--- THE RECORDS Enclosed Below ---

(* ================================================================== *)
(** ** Entity-based pre-filter *)
(* ================================================================== *)

Record PreFilterResult : Type := mkPre {
  eventTicker : string;
  eventTitle : string;
  preSubtitle : string;
  entityScore : Q;
  matchedEntities : list string;
  contextCompatible : bool
}.

(** [new Set(xs)]: the distinct elements in order of first insertion. *)
Definition setOf (xs : list string) : list string :=
  fold_left (fun s x => if Text.mem x s then s else s ++ [x]) xs [].

Definition eventText (event : KalshiEventRow) : string :=
  (title event ++ " " ++ orEmpty (subtitle event))%string.

(** [for (const ne of questionNormalized) if (eventNormalized.has(ne)) push] *)
Definition intersect (questionNormalized eventNormalized : list string)
    : list string :=
  filter (fun ne => Text.mem ne eventNormalized) questionNormalized.

(** [(matchedEntities.length * 2) / (questionNormalized.size + eventNormalized.size)] *)
Definition dice (matched : nat) (sourceSize candidateSize : nat) : Q :=
  Num.ofNat (matched * 2) / Num.ofNat (sourceSize + candidateSize).

(** Body of the loop over the events: [None] is [continue]. *)
Definition considerEvent (questionNormalized : list string)
    (questionContext : SemanticContext) (event : KalshiEventRow)
    : option PreFilterResult :=
  let eventEntities := extractEntities (eventText event) in
  if (List.length eventEntities =? 0)%nat then None
  else
    let eventNormalized := setOf (map normalized eventEntities) in
    let matched := intersect questionNormalized eventNormalized in
    if (List.length matched =? 0)%nat then None
    else
      let score := dice (List.length matched)
                        (List.length questionNormalized)
                        (List.length eventNormalized) in
      let eventContext := extractSemanticContext (eventText event) in
      let compat := areContextsCompatible questionContext eventContext in
      if (List.length matched =? 1)%nat && negb compat then None
      else Some (mkPre (event_ticker event) (title event)
                       (orEmpty (subtitle event)) score matched compat).
(** * An emergency-department dashboard: filtering, statistics, CRUD sync

    Shallow embedding of the record filter ([DataTable.tsx],
    [ReportsPanel]), the derived statistics ([DashboardPanel],
    [ReportsPanel]) and the CRUD handlers of [DataTable.tsx]. *)

From Stdlib Require Import String Ascii List ZArith NArith Bool Lia.
From Stdlib Require Import SpecFloat.
From stdpp Require Import base gmap strings list pretty.

Local Open Scope string_scope.

(** ** JavaScript strings

    A string is a sequence of code units; the model keeps the code units
    below 256 (Latin-1), one [ascii] each.  Relational operators on two
    strings compare code units lexicographically. *)

Definition truthy (s : string) : bool := negb (s =? EmptyString)%string.

Definition js_lt (a b : string) : bool := String.ltb a b.
Definition js_gt (a b : string) : bool := String.ltb b a.
(** [a >= b] is [!(a < b)] and [a <= b] is [!(b < a)]. *)
Definition js_ge (a b : string) : bool := negb (String.ltb a b).
Definition js_le (a b : string) : bool := negb (String.ltb b a).

(** [String.prototype.toLowerCase] on Latin-1: A-Z and the accented capitals
    U+00C0..U+00DE (U+00D7, the multiplication sign, excepted) move up by 32. *)
Definition is_upper (c : ascii) : bool :=
  let n := N_of_ascii c in
  ((65 <=? n) && (n <=? 90) || (192 <=? n) && (n <=? 222) && negb (n =? 215))%N.
Lemma Run_no_tempfile (os : OS Vulnerability Reader World) (w : wrapper)
      (imageRef : string) (auth : RegistryAuth) (insecureRegistry : bool)
      (s s1 s2 : World) (executable : string) (err : error_value) :
  exec_LookPath os "trivy" s = (inl executable, s1) ->
  ioutil_TempFile os (ReportsDir (config w)) "scan_report_*.json" s1 =
    (inr err, s2) ->
  Run os w imageRef auth insecureRegistry s =
  (Ret (zero_ScanReport, Some err), s2,
   [ EvLog DebugLevel [("image_ref", FString imageRef)] "Started scanning";
     EvLookPath "trivy";
     EvTempFile (ReportsDir (config w)) "scan_report_*.json" ]).
Proof.
  intros H T. unfold Run, bind, log, emit, LookPath, TempFile, ret.
  rewrite H. cbn iota beta. rewrite T. reflexivity.
Qed.

End RunSteps.

Lemma string_app_assoc (a b c : string) :
  ((a ++ b) ++ c)%string = (a ++ b ++ c)%string.
Proof. induction a as [|x a IH]; simpl; [reflexivity | now rewrite IH]. Qed.

(** What the overlay holds. *)
Lemma overlay_credentials (auth : RegistryAuth) (insecureRegistry : bool) :
  ((Username auth <> "" /\ Password auth <> "") <->
   (In ("TRIVY_USERNAME=" ++ Username auth)%string (overlay auth insecureRegistry) /\
    In ("TRIVY_PASSWORD=" ++ Password auth)%string (overlay auth insecureRegistry))) /\
  ((Username auth = "" \/ Password auth = "") ->
   forall entry, In entry (overlay auth insecureRegistry) ->
     String.prefix "TRIVY_USERNAME=" entry = false /\
     String.prefix "TRIVY_PASSWORD=" entry = false).
Proof.
  unfold overlay.
  destruct (String.eqb_spec (Username auth) "") as [U | U];
    destruct (String.eqb_spec (Password auth) "") as [P | P];
    cbn [negb andb app].
  1-3: split;
    [ split;
      [ intros [HU HP]; congruence
      | intros [HU HP]; destruct insecureRegistry; simpl in HU;
        [destruct HU as [HU | []]; discriminate HU | contradiction] ]
    | intros _ entry He; destruct insecureRegistry; simpl in He;
      [destruct He as [<- | []]; now split | contradiction] ].
  split.
  - split; [intros _ | intros _; now split].
    split; [now left | right; now left].
  - intros [E | E]; congruence.
Qed.

Lemma overlay_non_ssl (auth : RegistryAuth) (insecureRegistry : bool) :
  (In "TRIVY_NON_SSL=true" (overlay auth insecureRegistry) <->
   insecureRegistry = true) /\
  (insecureRegistry = false ->
   forall entry, In entry (overlay auth insecureRegistry) ->
     String.prefix "TRIVY_NON_SSL=" entry = false).
Proof.
  unfold overlay.
  destruct (negb (Username auth =? "")%string && negb (Password auth =? "")%string);
    destruct insecureRegistry; cbn [app]; split.
  - split; [reflexivity | intros _; right; right; now left].
  - discriminate.
  - split; [| discriminate].
    intros [H | [H | []]]; discriminate H.
  - intros _ entry [<- | [<- | []]]; reflexivity.
  - split; [reflexivity | intros _; now left].
  - discriminate.
  - split; [intros [] | discriminate].
  - intros _ entry [].
Qed.
(** [GET /trends/{equipment_id}] *)
Definition analyze_trends `{Numerics} (now : Z) (equipment_id metric_name : string)
    (period_days : Z) (db : Session) : response TrendSummary.t * Session :=
  let '(result, db) := analytics.analyze_trends now equipment_id metric_name period_days db in
  let body :=
    match result with
    | Raise e => inr (Python e)
    | Return (Error error) => inr (Http 400 (detail_of error))
    | Return (Result trends) => inl trends
    end in
  (except_HTTPException body, db).

(** [GET /maintenance/{equipment_id}] *)
Definition predict_maintenance (now : Z) (equipment_id : string) (db : Session)
    : response MaintenanceRisk.t * Session :=
  let '(result, db) := analytics.predict_maintenance now equipment_id db in
  let body :=
    match result with
    | Raise e => inr (Python e)
    | Return (Error error) => inr (Http 400 (detail_of error))
    | Return (Result prediction) => inl prediction
    end in
  (except_HTTPException body, db).

End api_analytics.

(** ** app.api.tasks.celery_app *)
Module celery_app.

(** [metric_map.get(equipment_type, [])] *)
Definition get_metrics_for_equipment_type (equipment_type : string) : list string :=
  let metric_map : gmap string (list string) :=
    list_to_map [
      ("gas_detector", ["gas_concentration"]);
      ("temperature_sensor", ["temperature"]);
      ("pressure_sensor", ["pressure"]);
      ("air_quality_monitor", ["pm25"; "pm10"; "co2"]);
      ("location_tracker", ["battery_level"])
    ] in
  default [] (metric_map !! equipment_type).

End celery_app.

(** * The vocabulary of the statements *)

(** A relation between the state before and after that every step of a
    computation keeps, unless the computation ends in an exception of the
    class [bad]. *)
Definition unless {S A} (bad : exn → Prop) (R : S → S → Prop) (m : M S A) : Prop :=
  ∀ s, (∃ e, (m s).1 = Raise e ∧ bad e) ∨ R s (m s).2.

(** The relation is kept whatever the outcome. *)
Definition preserves {S A} (R : S → S → Prop) (m : M S A) : Prop :=
  unless (fun _ => False) R m.

Definition one_more_invalid (st : Stats) : Stats :=
  mkStats (total_processed st) (invalid st + 1) (duplicates st) (late_arrivals st).

(** What the loop body does with a reading before it asks the registry. *)
Inductive verdict :=
| Skip                     (* counted invalid, nothing appended *)
| Escape (e : exn)         (* an exception the loop does not catch *)
| Candidate (r : Reading.t).

Definition parse_time `{Builtins} (time : pyval) : option pyval :=
  match time with
  | VStr s => VDatetime <$> fromisoformat (replace_Z s)
  | _ => Some time
  end.

Definition precheck `{Builtins} (reading : gmap string pyval) : verdict :=
  match reading !! "equipment_id", reading !! "metric_name",
        reading !! "metric_value", reading !! "time" with
  | Some equipment_id, Some metric_name, Some raw, Some time =>
      match py_float raw with
      | Raise e => if validation_errors e then Skip else Escape e
      | Return metric_value =>
          match parse_time time with
          | None => Skip
          | Some timestamp =>
              match _is_value_reasonable metric_name metric_value with
              | Raise e => if validation_errors e then Skip else Escape e
              | Return false => Skip
              | Return true =>
                  Candidate (Reading.mk timestamp equipment_id metric_name metric_value
                    (default VNone (reading !! "metric_unit"))
                    (default (VStr "normal") (reading !! "reading_status"))
                    (default (VDict []) (reading !! "metadata")))
              end
          end
      end
  | _, _, _, _ => Skip
  end.

Definition registered (equipment_id : pyval) (d : Session) : bool :=
  bool_decide (is_Some (first_equipment equipment_id d)).

Definition answer (r : Reading.t) (d : Session) (st : Stats)
    : outcome (option Reading.t) * DataIngestionPipeline :=
  if registered (Reading.equipment_id r) d then (Return (Some r), mkPipeline d st)
  else (Return None, mkPipeline d (one_more_invalid st)).

Definition same_stats (p p' : DataIngestionPipeline) : Prop := stats p' = stats p.

Definition plus_stats (a b : Stats) : Stats :=
  mkStats (total_processed a + total_processed b) (invalid a + invalid b)
    (duplicates a + duplicates b) (late_arrivals a + late_arrivals b).

Definition rebase (st : Stats) (p : DataIngestionPipeline) : DataIngestionPipeline :=
  mkPipeline (db p) (plus_stats st (stats p)).

Definition blind {A} (m : P A) : Prop :=
  ∀ st p, m (rebase st p) = ((m p).1, rebase st (m p).2).
(** A POST of the malformed [{x:}] declared as JSON. *)
Definition post_malformed : Call :=
  call_at (PathRoute "hook")
    (with_payload "application/json" "{x:}" (sample "POST")).

(** A POST of [object_x_1] declared as JSON. *)
Definition post_object : Call :=
  call_at (PathRoute "hook")
    (with_payload "application/json" object_x_1 (sample "POST")).

(** A POST of the one character [0] declared as JSON. *)
Definition post_zero : Call :=
  call_at (PathRoute "hook")
    (with_payload "application/json" "0" (sample "POST")).

(** A POST of the form [a=1&b=2]. *)
Definition post_form : Call :=
  call_at (PathRoute "hook")
    (with_payload "application/x-www-form-urlencoded" "a=1&b=2"
       (sample "POST")).

(** A POST of a form body that holds a separator and no field. *)
Definition post_no_field : Call :=
  call_at (PathRoute "hook")
    (with_payload "application/x-www-form-urlencoded" "&" (sample "POST")).

(** A POST that uploads one file and no field. *)
Definition post_upload : Call :=
  call_at (PathRoute "upload")
    (with_multipart "frontier" one_file_upload (sample "POST")).

(** The same upload sent with a content type that names no boundary. *)
Definition post_upload_no_boundary : Call :=
  call_at (PathRoute "upload")
    (with_payload "multipart/form-data" one_file_upload (sample "POST")).

(** A POST of 1001 form parts. *)
Definition post_many_parts : Call :=
  call_at (PathRoute "upload")
    (with_multipart "frontier" many_parts (sample "POST")).
(** * Agent-launch toolkit: the example agents' shared building blocks

    A shallow embedding of the TTL cache, the rate and quota gates, the
    alert sweep, the token scoring engine and the welcome-gift path of the
    example agents, with the properties their specification states, and of
    the code around them: the health counters, the stored rate windows,
    the alert store, the gifter's rewards, the price watches, the fetchers
    behind the cache and the rankings, with properties read off the code.

    Conventions of the embedding.
    - The clock.  [time.time()] returns seconds as a float; the model reads
      the clock in integer ticks, [TICKS_PER_SECOND] ticks to a second, and
      every function that reads the clock takes the reading as an argument,
      one argument per read.
    - A Python [dict] whose iteration order is observed is an association
      list in insertion order with pairwise distinct keys ([PyDict]); a
      dict used only by key is a [gmap].
    - [ctx.storage] is a reliable key-value store: a write is visible to the
      next read.  The JSON text it holds is represented by the value it
      decodes to. *)

From Stdlib Require Import ZArith QArith List String Ascii Lia Permutation.
From Stdlib Require Import Sorting.Sorted DecimalString Qround Qabs Lqa.
From stdpp Require Import base gmap list strings.

Local Open Scope string_scope.
Local Open Scope list_scope.
Local Open Scope Z_scope.

(** ** The clock *)

Definition TICKS_PER_SECOND : Z := 1000000.

(** [seconds n] is a span of [n] seconds in clock ticks. *)
Definition seconds (n : Z) : Z := n * TICKS_PER_SECOND.

(** ** Insertion-ordered dictionaries *)

Module PyDict.

Section dict.
Context {V : Type}.

Definition dict : Type := list (string * V).

(** [len(d)] *)
Definition len (d : dict) : Z := Z.of_nat (length d).

(** [d.keys()] in iteration order *)
Definition keys (d : dict) : list string := map fst d.

(** Keys of a dictionary are pairwise distinct. *)
Definition wf (d : dict) : Prop := List.NoDup (keys d).

(** [d[k]] when [k in d] *)
Fixpoint getitem (d : dict) (k : string) : option V :=
  match d with
  | [] => None
  | (k', v) :: d' => if String.eqb k' k then Some v else getitem d' k
  end.

(** [d[k] = v]: an existing key keeps its place, a new one goes last. *)
Fixpoint setitem (d : dict) (k : string) (v : V) : dict :=
  match d with
  | [] => [(k, v)]
  | (k', v') :: d' =>
      if String.eqb k' k then (k', v) :: d' else (k', v') :: setitem d' k v
  end.
(** * The desktop preload bridge (packages/suite-desktop/src/preload/index.ts)

    A shallow embedding of the preload script that publishes the
    [ctxbridge], [menuBridge], [storageBridge] and [desktopBridge] objects
    to the renderer, and the properties of it that the specification
    states.

    The script is single-threaded JavaScript: a piece of code runs to
    completion unless it reaches an [await] on something that is not yet
    settled.  The embedding therefore has three layers:
    - pure helpers (strings, the cookie jar, the listener table of
      [ipcRenderer], plain JavaScript objects);
    - the module state of the script as a record, with the synchronous
      bridge functions as state transformers;
    - the [async] bridge functions as resumable tasks, and an event loop
      that runs them between host replies.

    Logging, the socket channel, the hidden file input and [storageBridge]
    take no part in the properties below and are left out. *)

From Stdlib Require Import Ascii.
From stdpp Require Import base strings list gmap.

Set Default Proof Using "Type".
Set Warnings "-clear-no-such-hyp".

(* ================================================================== *)
(** ** JavaScript values that cross the bridge *)

Inductive JsVal : Type :=
| VUndefined
| VNull
| VBool (b : bool)
| VNum (n : Z)
| VStr (s : string)
| VStrs (l : list string)   (* string[] *)
| VOpaque (n : nat).        (* data the host or a collaborator defines *)

Inductive JsError : Type :=
| TypeError
| HostError (n : nat).      (* the reason a host round trip was rejected with *)

(** [as string]: no conversion happens at run time; a value that is not a
    string reaches [path.join], which validates its arguments. *)
Definition as_string (v : JsVal) : option string :=
  match v with VStr s => Some s | _ => None end.

(** [a ?? b] *)
Definition nullish (a b : JsVal) : JsVal :=
  match a with VUndefined | VNull => b | _ => a end.

(** What the script imports and this file does not define. *)
Class Imports := {
  (* path.join *)
  pathJoin : list string → string;
  (* ../common/rendererArgs: decodeRendererArg(name, argv), undefined as None *)
  decodeRendererArg : string → list string → option (list string);
}.

(* ================================================================== *)
(** ** Strings *)

Module Text.

(** [s.includes(pat)] *)
Fixpoint includes (pat s : string) : bool :=
  String.prefix pat s ||
  match s with
  | EmptyString => false
  | String _ s' => includes pat s'
  end.

(** [s] up to the first [c] and what follows it, if [c] occurs. *)
Fixpoint cut (c : Ascii.ascii) (s : string) : string * option string :=
  match s with
  | EmptyString => (EmptyString, None)
  | String a s' =>
      if decide (a = c) then (EmptyString, Some s')
      else let '(l, r) := cut c s' in (String a l, r)
  end.

(** [s.split(c)] *)
Fixpoint split (c : Ascii.ascii) (s : string) : list string :=
  match s with
  | EmptyString => [EmptyString]
  | String a s' =>
      if decide (a = c) then EmptyString :: split c s'
      else match split c s' with
           | [] => [String a EmptyString]
           | w :: ws => String a w :: ws
           end
  end.

(** [parts.join(sep)] *)
Fixpoint join (sep : string) (parts : list string) : string :=
  match parts with
  | [] => EmptyString
  | [p] => p
  | p :: ps => p +:+ sep +:+ join sep ps
  end.

End Text.

(* ================================================================== *)
(** ** [document.cookie] *)

Module Cookies.

(** The cookies of the page, oldest first. *)
Definition Jar := list (string * string).

Definition render (c : string * string) : string := c.1 +:+ "=" +:+ c.2.

(** Reading [document.cookie]. *)
Definition read (jar : Jar) : string := Text.join "; " (render <$> jar).

Fixpoint lookup (name : string) (jar : Jar) : option string :=
  match jar with
  | [] => None
  | c :: jar' => if decide (c.1 = name) then Some c.2 else lookup name jar'
  end.

Definition delete (name : string) (jar : Jar) : Jar :=
  filter (λ c, c.1 ≠ name) jar.

(** A cookie that exists keeps its place, a new one goes last. *)
Fixpoint put (name value : string) (jar : Jar) : Jar :=
  match jar with
  | [] => [(name, value)]
  | c :: jar' =>
      if decide (c.1 = name) then (name, value) :: jar'
      else c :: put name value jar'
  end.

(** An attribute that makes the cookie expire at once. *)
Definition expires_now (attr : string) : bool :=
  bool_decide (attr = "max-age=0").

(** Assigning [document.cookie = text]: [text] is [name=value] followed by
    attributes, separated by semicolons. *)
Definition assign (text : string) (jar : Jar) : Jar :=
  match Text.split ";"%char text with
  | [] => jar
  | binding :: attrs =>
      let '(name, value) := Text.cut "="%char binding in
      if existsb expires_now attrs then delete name jar
      else put name (default EmptyString value) jar
  end.

End Cookies.

(* ================================================================== *)
(** ** [ipcRenderer] as an event emitter *)

(** The functions registered on [ipcRenderer], compared by reference as
    [off] does: the two arrow functions of [main] that keep the maximized
    flag, and functions handed in by the renderer. *)
Inductive Listener : Type :=
| SetMaximized (b : bool)
| Handler (fn : nat).

#[global] Instance Listener_eq_dec : EqDecision Listener.
Proof. solve_decision. Defined.

Module Emitter.

Definition listeners (eventName : string) (t : gmap string (list Listener))
    : list Listener :=
  default [] (t !! eventName).

(** [emitter.on(eventName, listener)]: appended, never deduplicated. *)
Definition on (eventName : string) (l : Listener)
    (t : gmap string (list Listener)) : gmap string (list Listener) :=
  <[eventName := listeners eventName t ++ [l]]> t.

(** The list without the most recently added instance of [l]. *)
Fixpoint remove_last (l : Listener) (ls : list Listener) : list Listener :=
  match ls with
  | [] => []
  | x :: ls' =>
      if decide (x = l) then
        if decide (l ∈ ls') then x :: remove_last l ls' else ls'
      else x :: remove_last l ls'
  end.

(** [emitter.off(eventName, listener)]: at most one instance goes, the
    most recently added one; nothing happens when there is none. *)
Definition off (eventName : string) (l : Listener)
    (t : gmap string (list Listener)) : gmap string (list Listener) :=
  match t !! eventName with
  | None => t
  | Some ls =>
      if decide (l ∈ ls) then <[eventName := remove_last l ls]> t else t
  end.

End Emitter.

(* ================================================================== *)
(** ** The state of one load of the script *)

(** [handler.list()], [handler.load(id)], [handler.install(foxeFileData)],
    [handler.uninstall(id)] of an [ExtensionsHandler]. *)
Inductive Method : Type :=
| List
| Load (id : string)
| Install (foxeFileData : list Byte.byte)
| Uninstall (id : string).

(** What an [await] of the script waits for. *)
Inductive Request : Type :=
| Invoke (channel : string) (args : list JsVal)  (* ipcRenderer.invoke *)
| OnHandler (h : nat) (m : Method)               (* a method of handler h *)
| Layouts (userLayoutsDir : string).             (* fetchLayouts(dir) *)

(** What the script has asked of the outside, oldest first. *)
Inductive Effect : Type :=
| Sent (channel : string)                        (* ipcRenderer.send *)
| Requested (r : Request).

Record Preload : Type := {
  cookies : Cookies.Jar;                 (* document.cookie *)
  argv : list string;                    (* window.process.argv *)
  reloading : bool;                      (* window.location.reload() called *)
  deepLinks : list string;
  isMaximized : bool;
  extensionHandler : option nat;         (* undefined as None *)
  constructed : list string;             (* every new ExtensionsHandler(dir);
                                            a handler is its index here *)
  ipcRenderer : gmap string (list Listener);
  effects : list Effect;
}.

Definition with_cookies (f : Cookies.Jar → Cookies.Jar) (s : Preload) : Preload :=
  {| cookies := f (cookies s); argv := argv s; reloading := reloading s;
     deepLinks := deepLinks s; isMaximized := isMaximized s;
     extensionHandler := extensionHandler s; constructed := constructed s;
     ipcRenderer := ipcRenderer s; effects := effects s |}.

Definition with_reloading (b : bool) (s : Preload) : Preload :=
  {| cookies := cookies s; argv := argv s; reloading := b;
     deepLinks := deepLinks s; isMaximized := isMaximized s;
     extensionHandler := extensionHandler s; constructed := constructed s;
     ipcRenderer := ipcRenderer s; effects := effects s |}.

Definition with_isMaximized (b : bool) (s : Preload) : Preload :=
  {| cookies := cookies s; argv := argv s; reloading := reloading s;
     deepLinks := deepLinks s; isMaximized := b;
     extensionHandler := extensionHandler s; constructed := constructed s;
     ipcRenderer := ipcRenderer s; effects := effects s |}.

--- End of Enclosed THE RECORDS ---

**EXERCISE DIRECTIONS:** Please reproduce, exactly as they appear above, the lines from the line containing "contextCompatible : bool" up to and including the line containing "filter (fun ne".

**RESPONSE:**
  contextCompatible : bool
}.

(** [new Set(xs)]: the distinct elements in order of first insertion. *)
Definition setOf (xs : list string) : list string :=
  fold_left (fun s x => if Text.mem x s then s else s ++ [x]) xs [].

Definition eventText (event : KalshiEventRow) : string :=
  (title event ++ " " ++ orEmpty (subtitle event))%string.

(** [for (const ne of questionNormalized) if (eventNormalized.has(ne)) push] *)
Definition intersect (questionNormalized eventNormalized : list string)
    : list string :=
  filter (fun ne => Text.mem ne eventNormalized) questionNormalized.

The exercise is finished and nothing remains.